= Ebo Barton-Odro =

Ghanaian politician and lawyer

Ebo Barton-Odro is a Ghanaian politician and a former First Deputy Speaker of the Parliament of Ghana. He was the member of parliament for Cape Coast North constituency from 2008 to 2016.

== Early years and education ==
Barton-Odro was born in Saltpond, Central Region. He attended the Mfantsipim School and the Ghana School of Law and also obtained a bachelor's degree in law from the University of Ghana.

== Career ==
Barton-Odro is a lawyer. He served as the Head of Chambers of Barton and Partners.
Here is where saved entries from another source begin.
(** The dictionary that [get_user_by_email] makes of a row. *)
Record user_row := UserRow {
  email : string;
  columns :> user_columns;
}.

(** A tab of a remote document: its numeric id, its title and the cell
    text of its rows as the service returns it for the range [A:Z]. *)
Record sheet := Sheet {
  sheetId : Z;
  title : string;
  values : list (list string);
}.

Definition spreadsheet := list sheet.

Inductive request :=
  | AddSheet (t : string)
  | DeleteSheet (id : Z)
  | DeleteDimensionRows (id : Z) (startIndex endIndex : Z).

(** The calls of the remote API that the adapter issues. *)
Inductive api_call :=
  | SpreadsheetsCreate (t : string)
  | SpreadsheetsGet (sid : string)
  | SpreadsheetsBatchUpdate (sid : string) (requests : list request)
  | ValuesGet (sid : string) (sheet_name : string)
  | ValuesAppend (sid : string) (sheet_name : string) (row : list string)
  | ValuesUpdate (sid : string) (sheet_name : string) (row_index : nat) (row : list string)
  | ValuesBatchUpdate (sid : string) (data : list (string * list string)).

Record world := World {
  users : gmap string user_columns;      (* erp_users.db, keyed by email *)
  docs : gmap string spreadsheet;        (* the user's remote documents *)
  session_storage : gmap string string;  (* app.state.session_storage *)
  calls : list api_call;                 (* remote calls issued, oldest first *)
}.
(** * Checkpointed batch clue generation (backend/scripts/generate_clues.py)

    A shallow embedding of the batch clue generator and the properties its
    specification states about it.  The Python script is sequential; its
    effects (requests to the generation service, sleeps, writes to the two
    JSON artifacts) are logged as a trace of events, exceptions are the
    [Raise] result, and the file system is a finite map from paths to file
    contents on which a trace is replayed.  The writes to a file that is
    open go through a buffer, so what a killed run leaves on the disk is a
    relation of its own, [on_disk].

    What the script takes from outside is a parameter: the answers of the
    service, the [json] module of the Python library (decoder and encoder),
    the outcome of the argument parser, the dataset [load_dictionary]
    returns, the clock.  Failures of the
    operating system (a disk that is full, a file that cannot be opened) are
    not modelled.

    The file also embeds [process_dictionary.py], the script that writes the
    dataset the generator reads, and the unwrapping of a fenced answer. *)

From stdpp Require Import gmap strings list pretty sorting.

Local Open Scope Z_scope.
Local Set Warnings "-register-all,-clear-no-such-hyp".

(** ** Python values *)

(** The values [json.loads] can return.  A Python [dict] keeps its insertion
    order, so an object is an association list; a float is kept by its
    printed form, nothing here computes with one.  The characters of a
    [string] stand for the characters of a Python [str]. *)
Inductive json :=
| JNull
| JBool (b : bool)
| JInt (n : Z)
| JFloat (repr : string)
| JStr (s : string)
| JArr (items : list json)
| JObj (fields : list (string * json)).

(** The exceptions of the script. *)
Inductive exn :=
| JSONDecodeError
| APIError
| TypeError
| AttributeError
| KeyError
| IndexError
| SystemExit (code : Z).

Inductive result (A : Type) :=
| Return (a : A)
| Raise (e : exn).
Arguments Return {A} a.
Arguments Raise {A} e.

(** ** Effects *)

(** What the script does to the outside world.  [Sleep] is [time.sleep] with
    a whole number of seconds (the retry delays); the fixed half-second pause
    between batches is an event of its own. *)
Inductive event :=
| Request (words : list string)
| Sleep (seconds : Z)
| InterBatchPause
| OpenW (path : string)
| Write (path chunk : string)
| Remove (path : string).

(** A computation logs its events and returns or raises. *)
Definition M (A : Type) : Type := list event * result A.
(* ===== verification/GoStrings.v ===== *)
(** * The parts of Go's [strings], [strconv] and [path/filepath] the program uses

    A Go string is a byte string: [string] here, one [ascii] per byte.  Paths are
    Unix paths.  Unicode only matters where Go's functions look at runes: the
    white space of [strings.TrimSpace] and [strings.Fields] is recognised by its
    UTF-8 byte patterns, which is what decoding rune by rune finds, because no
    byte of another rune can be taken for the lead byte of a pattern. *)

From S2P Require Import Prelude.

(** ** Bytes *)

Definition byte_val (c : ascii) : Z := Z.of_nat (Ascii.nat_of_ascii c).
Definition byte_in (lo hi : Z) (c : ascii) : bool := ((lo <=? byte_val c) && (byte_val c <=? hi))%Z.

Definition is_digit (c : ascii) : bool := byte_in 48 57 c.
Definition is_upper (c : ascii) : bool := byte_in 65 90 c.
Definition is_lower (c : ascii) : bool := byte_in 97 122 c.
Definition is_alpha (c : ascii) : bool := is_upper c || is_lower c.
Definition is_alnum (c : ascii) : bool := is_alpha c || is_digit c.

Definition str1 (c : ascii) : string := String c EmptyString.

Definition ascii_eqb (a b : ascii) : bool := bool_decide (a = b).
Definition string_eqb (a b : string) : bool := bool_decide (a = b).

Fixpoint str_len (s : string) : Z :=
  match s with EmptyString => 0 | String _ r => 1 + str_len r end%Z.

Fixpoint string_forallb (f : ascii -> bool) (s : string) : bool :=
  match s with EmptyString => true | String c r => f c && string_forallb f r end.

(** [strings.IndexByte(s, c) >= 0] *)
Definition has_byte (c : ascii) (s : string) : bool := negb (string_forallb (fun x => negb (ascii_eqb x c)) s).

Definition nul : ascii := Ascii.ascii_of_nat 0.
(** A fact about bytes, by cases on the byte. *)
Ltac all_bytes := let c := fresh "c" in intros c; destruct c as [[] [] [] [] [] [] [] []]; vm_compute; try done.

Definition quote_single : ascii := "'"%char.
Definition quote_double : ascii := Ascii.ascii_of_nat 34.

(** ** Prefixes, suffixes, substrings *)

Fixpoint HasPrefix (s p : string) : bool :=
  match p, s with
  | EmptyString, _ => true
  | String a p, String b s => ascii_eqb a b && HasPrefix s p
  | String _ _, EmptyString => false
  end.

Fixpoint drop_str (n : nat) (s : string) : string :=
  match n, s with
  | 0%nat, _ => s
  | S n, String _ r => drop_str n r
  | S _, EmptyString => EmptyString
  end.

Fixpoint take_str (n : nat) (s : string) : string :=
  match n, s with
  | S n, String c r => String c (take_str n r)
  | _, _ => EmptyString
  end.

Definition TrimPrefix (s p : string) : string :=
  if HasPrefix s p then drop_str (String.length p) s else s.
In 2009, he became a member of the Parliament of Ghana.

== Politics ==
Barton-Odro is a member of the National Democratic Congress (NDC) . He was the NDC member of parliament representative for the then Cape Coast Constituency. In 2008, under the ticket of the National Democratic Congress, he contested in the 2012 Ghanaian General Elections and won. In 2012, he contested again in the 2012 Ghanaian General Elections and won. He defeated the other contestants including Henrietta Abane and Sarah Mary Bucknor by obtaining 21,189 votes which represents 51.53% of the total votes cast.

== Personal life ==
Barton-Odro is a Christian. He is married with four children.